C’est au courant brechtien que l’on peut rattacher, alors, bon nombre des dramaturges de langue allemande (à l’exception de Peter Handke) et, parmi eux, Max Frisch, pour qui la rencontre avec Brecht, en 1947, en Suisse, fut décisive, Martin Walser et Peter Weiss. Ils eurent en commun la volonté de traiter à la scène des problèmes essentiels de la société allemande (dont celui, bien sûr, de sa responsabilité dans le nazisme, la guerre et les camps de concentration) et de le faire dans une forme à laquelle Brecht a redonné ses lettres de noblesse: la «pièce didactique» (ou Lehrstück : Max Frisch sous-titre Biedermann et les incendiaires «pièce didactique sans doctrine»). En apparence, la modification de la dramaturgie traditionnelle à laquelle procédèrent un Frisch ou un Walser est moins radicale que celle des auteurs des années 1950: le personnage est réinstauré dans son identité, la description du milieu social va jusqu’à frôler le naturalisme... C’est aussi le cas avec ce qu’on a appelé le «nouveau théâtre anglais » qui est plus ou moins issu de l’«école de la cuisine» (d’après le titre de la première pièce de Wesker: La Cuisine ). Sans doute des dramaturges comme John Osborne et Arnold Wesker utilisèrent-ils certains procédés du «théâtre épique» selon Brecht: construction par tableaux nettement séparés les uns des autres, inclusion de songs coupant l’action, présence d’un narrateur... Mais c’est plutôt au théâtre réaliste de la fin du XIXe siècle qu’il faudrait rattacher ces dramaturges, à celui d’Ibsen notamment (auquel Osborne s’est intéressé). Le seul auteur britannique qui ait tenté de construire une dramaturgie proprement épique est John Arden, dont La Danse du sergent Musgrave reste, probablement, la parabole politique la plus aiguë du théâtre anglais des années 1960.

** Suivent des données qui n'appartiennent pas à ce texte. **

#[local] Abbreviation State := (@State CanonicalFacts Value).
#[local] Abbreviation Event := (@Event CanonicalFacts Value).

Ltac use_true :=
  repeat match goal with
    | H : True -> _ |- _ => specialize (H I)
    end.

Ltac arith_step :=
  intros; use_true; use_hyps;
  repeat (match goal with
          | |- _ /\ _ => split
          | |- forall _, _ => intro
          end; use_true; use_hyps);
  try contradiction; try discriminate;
  try lia; try congruence; auto.

Lemma inv_requests_step a s s' :
  inv_requests s -> step env pol a s = Some s' -> inv_requests s'.
Proof.
  unfold inv_requests. intros (H1 & H2 & H3) H.
  step_cases s H.
  all: unfold count in *; cbn in *.
  all: rewrite ?length_app in *; cbn in *.
  all: repeat match goal with
         | E : Nat.leb _ 0 = true |- _ => apply Nat.leb_le in E
         | E : Nat.leb _ 0 = false |- _ => apply Nat.leb_gt in E
         end.
  all: try (arith_step; fail).
Qed.

Lemma inv_once_step a s s' :
  inv_once s -> step env pol a s = Some s' -> inv_once s'.
Proof.
  unfold inv_once, each_call. intros H0 H.
  step_cases s H.
  all: unfold count, router_call in *; cbn in *.
  all: try (arith_step; fail).
Qed.

Lemma inv_startup_step a s s' :
  inv_early s -> inv_started s -> inv_startup env s ->
  step env pol a s = Some s' -> inv_startup env s'.
Proof.
  unfold inv_early, inv_started, inv_startup, first_startup_failure.
  intros H0 (_ & _ & _ & Hs) (H1 & H2) H.
  step_cases s H.
  all: try (arith_step; rewrite_matches; arith_step; fail).
Qed.

Lemma in_failure (f : Fn) (e : error) (tr : list Event) :
  In (EvReturn f (Some e)) tr -> occurs (is_failure f) tr = true.
Proof.
  intros H. apply existsb_exists. exists (EvReturn f (Some e)).
  split; [exact H|]. cbn. destruct f; try reflexivity. destruct c; reflexivity.
Qed.

Lemma inv_cause_step_assign a s s' :
  inv_cause s -> step env pol a s = Some s' ->
  forall f e, at_assign f e s' -> In (EvReturn f (Some e)) (trace s').
Proof.
  unfold inv_cause. intros (H1 & _) H.
  step_cases s H.
  all: unfold at_assign, at_send in *; cbn in *.
  all: let f := fresh "f" in let e := fresh "e" in
       let Ha := fresh "Ha" in let H1f := fresh "H1f" in
       intros f e Ha; pose proof (H1 f e) as H1f;
       destruct f; cbn in *;
       intuition (try discriminate; try congruence).
  all: repeat match goal with
         | E : DAssignErr _ = DAssignErr _ |- _ => injection E as E; subst
         end; auto.
Qed.

Lemma inv_cause_step_send a s s' :
  inv_cause s -> step env pol a s = Some s' ->
  forall f, at_send f s' -> occurs (is_assign_after f) (trace s') = true.
Proof.
  unfold inv_cause. intros (_ & H2 & _) H.
  step_cases s H.
  all: unfold at_assign, at_send in *; cbn in *.
  all: let f := fresh "f" in let Ha := fresh "Ha" in
       let H2f := fresh "H2f" in
       intros f Ha; pose proof (H2 f) as H2f;
       destruct f; cbn in *; try contradiction; try discriminate;
       try (rewrite ?orb_true_r; auto; fail).
Qed.

Lemma inv_cause_step_order a s s' :
  inv_cause s -> step env pol a s = Some s' ->
  (forall f, each_after (is_failure f) (is_assign_after f) (trace s')) /\
  (forall f, each_after (is_assign_after f) (is_send_quit f) (trace s')).
Proof.
  unfold inv_cause. intros (H1 & H2 & H3 & H4 & _) H.
  step_cases s H.
  all: unfold at_assign, at_send in *; cbn in *.
  all: let f := fresh "f" in
       let H2f := fresh "H2f" in let H1f := fresh "H1f" in
       split; intros f; specialize (H3 f); specialize (H4 f);
       pose proof (H2 f) as H2f; pose proof (fun x => H1 f x) as H1f;
       destruct f; cbn in *;
       repeat (apply each_after_cons;
               [| cbn; intros;
                  first [ discriminate
                        | eapply in_failure; eapply H1f; eauto
                        | finish ]]);
       try assumption.
Qed.
(** * Smart-Leave-Planner: the leave optimiser of [utils.py]

    A shallow embedding of [LeaveOptimizer] (weekend enumeration, bridge and
    long-weekend detection, the greedy selector) together with the
    properties its specification states about it.

    Modelling conventions.
    - A Python [date], and a [datetime] at midnight, is its proleptic
      Gregorian ordinal ([date.toordinal()]), an integer; [d + timedelta(days=k)]
      is [d + k].  [datetime] only represents the ordinals of the years
      1..9999 and raises [OverflowError] beyond them; the model works on
      unbounded ordinals and so agrees with the code on every run that stays
      inside that range.
    - [self.holidays] is the insertion-ordered dictionary returned by the
      [holidays] package: an association list from dates to names.  The
      package may add the holidays of another year when asked about a date
      of that year; the code asks only after it has iterated over the
      dictionary, about a Monday it then rejects for lying past December 31,
      so the table of the requested year decides every answer.
    - [efficiency] is the exact quotient as a rational.  The code divides
      two integers into a float; the only quotients detection produces are
      4/1, 5/2, 6/3 and 7/4 (see [emitted_shape]), all of them exact in
      binary floating point.
    - [description] is kept as a tagged value holding the data the code
      formats into the label. *)

From Stdlib Require Import String ZArith List Bool Lia QArith.
From Stdlib Require Import Sorting.Sorted Permutation.
Import ListNotations.
Open Scope Z_scope.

En Allemagne, inspiré par la leçon de Brecht et l’exemple du théâtre révolutionnaire des années 1920, d’Erwin Piscator notamment (ce Piscator qui, redevenu, après plus de vingt ans d’exil, l’intendant de la Freie Volksbühne, y créa – ce fut son avant-dernier spectacle – L’Instruction ), Peter Weiss essaya de mettre au point de nouvelles formes de théâtre politique pour lesquelles il reprit le terme, déjà utilisé sous l’Allemagne de Weimar, de «théâtre-document» ou «théâtre documentaire». Ce théâtre documentaire, précisait-il, est un «théâtre du compte rendu»: il «se refuse à toute invention, il fait usage d’un matériel documentaire authentique qu’il diffuse à partir de la scène, sans en modifier le contenu, mais en en structurant la forme»; il «ne met pas en scène des conflits individuels mais des comportements liés à leurs motivations socio-économiques». Refusant la conception aristotélicienne (encore respectée par Brecht) de la fable ou de l’action comme la fiction des personnages, ce théâtre documentaire «ne représente plus la réalité saisie dans l’instant», mais cite, sur le tribunal de la scène, tel ou tel «morceau de la réalité arraché au flux continu de la vie», après l’avoir soumis à un travail formel rigoureux de type épique (utilisation des interruptions, éclatement de la structure du récit...). Il devient le moyen d’une prise de parti politique. Et, de préférence à l’édifice théâtral conventionnel, sa représentation appelle d’autres lieux: «Le théâtre documentaire doit parvenir à pénétrer dans les usines, les écoles, les stades et les salles de meetings.»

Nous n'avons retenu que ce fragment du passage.